- Este campesino, además de tocar y cantar sus propios temas musicales, también elabora todos los instrumentos de cuerda
Luis Eduardo Martínez M.CORRESPONSAL/MATAGALPA
Cuando apenas era un muchacho, la guerra de los ochenta lo obligó a refugiarse en una comunidad de Jinotega. Allí conoció a varios amigos, a quienes les gustaba cantar en las fiestas que se organizaban en el pequeño caserío.
“A veces cantaba con ellos y después fui aprendiendo a tocar la guitarra”, recuerda don Lucilo Pérez Flores, relatando que en esa época había conocido a una joven a quien visitaba y cortejaba los fines de semana, cuando regresaba de trabajar en el campo.
SE FUE SIN DESPEDIRSE
En una ocasión don Lucilo buscó a su amor, pero ella se había ido sin despedirse y sin dejar noticias de su futuro paradero. Al parecer, la madre de la muchacha no aprobaba el posible romance.
“Se robó mi tesoro”, dice el campesino, citando el título de una de las inspiraciones que ahora canta junto a sus hijos, con quienes vive en la comunidad Las Mercedes, al sur de la ciudad de Matagalpa, donde además de cultivar la pequeña parcela que posee, también fabrica algunos instrumentos musicales de cuerda.
Esa canción es la favorita de su hija de 13 años, Alba Luz Pérez Flores, quien lo acompaña tocando la vihuela. Mientras don Lucilo toca la flauta, su hijo Israel, de 10 años, lo hace con una guitarra, su instrumento preferido.
“MIS TESOROS”
“Ellos son ahora mis tesoros”, dice mientras les acaricia el cabello, indicando que “hay otro (hijo) chiquito que es bien encantado con la música, ya la quiere sacar, se cuelga de las cuerdas de los instrumentos y eso que apenas tiene seis meses”.
“Ojalá que puedan tener alguna oportunidad de sobresalir, porque les gusta la música. Ya hemos tocado en varias actividades. Empezamos juntos hace dos años cuando la radio Hermanos nos dio una oportunidad”, añade.
El pequeño Israel lo interrumpe y explica: “Fue muy bonito porque nos oyeron en la casa y en la comunidad y nos decían que habíamos cantado bonito”.
El trío de los Pérez también se ha presentado en festivales de música campesina promovidos durante las ferias del maíz y el aniversario de Matagalpa.

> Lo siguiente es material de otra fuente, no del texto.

Definition sample_datagram (route : DemoRoute) (st : SimulatorState) (sample_hz now : Z) : MotionDatagram :=
  mkDatagram route.(route_device) now
    [mkUpdateFrame route.(route_output)
       (FVec3f (sine_vec3 st.(st_amplitude) st.(st_frequency_hz) (sample_time st.(st_sample_index) sample_hz)))].

(** The remainder by [print_every] is what may panic. *)
Definition emit_sample (route : DemoRoute) (sample_hz now : Z) : sim () :=
  self ← get;
  on_wire (send_datagram (sample_datagram route self.(sim_state) sample_hz now));;
  (if self.(sim_state).(st_print_every) =? 0 then lift Panicked else mret ());;
  on_state (λ st, set_sample_index (wrap64 (st.(st_sample_index) + 1)) st).

Definition request_remote_mode (mode : Mode) : sim Mode :=
  on_wire (send (CSetMode mode));;
  reply ← on_wire recv;
  match reply with
  | CModeState active_mode => mret active_mode
  | CError code reason =>
      throw (Message ("remote mode request rejected: code=" +:+ debug_reject_code code +:+ " reason=" +:+ reason))
  | other => throw (Message ("unexpected control reply to mode request: " +:+ debug_message other))
  end.

(** [server.set_mode(..)] or, without a server, the request to the remote one. *)
Definition change_mode (mode : Mode) (now : Z) : sim () :=
  self ← get;
  match self.(sim_server) with
  | Some server => on_server server (ServerRuntime.set_mode mode now)
  | None => request_remote_mode mode;; mret ()
  end.

Definition record_start (path : option string) (now : Z) (id : Uuid) : sim bool :=
  self ← get;
  match self.(sim_server) with
  | None => mret true
  | Some server =>
      if self.(sim_state).(st_recording) then mret true
      else
        (if negb self.(sim_state).(st_streaming)
         then on_server server (ServerRuntime.set_mode Live now);; on_state (set_streaming true)
         else mret ());;
        self ← get;
        let path := default self.(sim_state).(st_default_record_path) path in
        lift (match create_parent path with Some e => Err (Message e) | None => Ok () end);;
        match self.(sim_server) with
        | Some server => on_server server (start_recording id path now);; mret ()
        | None => mret ()
        end;;
        on_state (set_take true (Some path));;
        mret true
  end.

Definition record_stop (now : Z) : sim bool :=
  self ← get;
  match self.(sim_server) with
  | None => mret true
  | Some server =>
      if negb self.(sim_state).(st_recording) then mret true
      else
        on_server server (stop_recording now);;
        on_state (set_take false None);;
        mret true
  end.

(** Is a number from the prompt accepted. *)
Definition acceptable_value (value : f32) : bool := negb (flt value F32.zero || negb (is_finite value)).

(** [handle_command]: whether the loop goes on. *)
Definition handle_command (command : SimulationCommand) (now : Z) (id : Uuid) : sim bool :=
  match command with
  | Help | Status | Empty | Unknown _ => mret true
  | Start =>
      change_mode Live now;;
      on_state (λ st, set_last_error None (set_streaming true st));;
      mret true
  | Stop =>
      self ← get;
      if self.(sim_state).(st_recording) then mret true
      else
        on_state (set_streaming false);;
        change_mode Idle now;;
        mret true
  | RecordStart path => record_start path now id
  | RecordStop => record_stop now
  | Amp value =>
      (if acceptable_value value then on_state (λ st, set_wave value st.(st_frequency_hz) st) else mret ());;
      mret true
  | Freq value =>
      (if acceptable_value value then on_state (λ st, set_wave st.(st_amplitude) value st) else mret ());;
      mret true
  | SetMode mode => change_mode mode now;; mret true
  | Exit => mret false
  end.

(** [drain_control_messages]: until the receive runs into its timeout. The
    fuel is the number of arrivals; each round uses one up. *)
Fixpoint drain_messages (fuel : nat) : sim () :=
  match fuel with
  | O => mret ()
  | S fuel =>
      r ← attempt (F:=SimError) (on_wire recv_within);
      match r with
      | Ok None => mret ()
      | Ok (Some (CError code reason)) =>
          on_state (set_last_error
            (Some ("control error code=" +:+ debug_reject_code code +:+ " reason=" +:+ reason)));;
          drain_messages fuel
      | Ok (Some _) => drain_messages fuel
      | Err (Message e) => throw (Message ("recv failed: " +:+ e))
      | Err e => throw e
      | Panicked => lift Panicked
      end
  end.
Definition drain_control_messages : sim () := λ self,
  drain_messages (S (length self.(sim_wire).(inbox))) self.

Además de Se robó mi tesoro, don Lucilo ha escrito otras canciones como Tres recuerdos, Mujercita adorada, además de varias canciones alusivas a las Fiestas Patrias, al medio ambiente, entre otros temas, que sus hijos cantan en las actividades escolares.
A Israel le fascina tocar la guitarra, pero además toca el “raspador” y un poco el guitarrón. “Lo que casi no puedo es tocar el violín”, dice mientras Alba Rosa hace lo suyo con la vihuela y la guitarra.
En tanto, don Lucilo toca todos los instrumentos de cuerda que él mismo hace: guitarra, violín, vihuela y guitarrón. Además toca la flauta y el “raspador”.
Este campesino tiene un pequeño taller en su casa, pero lamenta que por las dificultades de acceso y transporte hacia la comunidad Las Mercedes, “se me hace difícil ir a Matagalpa para venderlos y la gente no llega hasta mi casa”.
“Entonces hay dificultades porque el dinero no nos da para comprar los materiales, pero ahí vamos, poco a poco. Ojalá que mis niños tengan una oportunidad de sobresalir”, finaliza don Lucilo.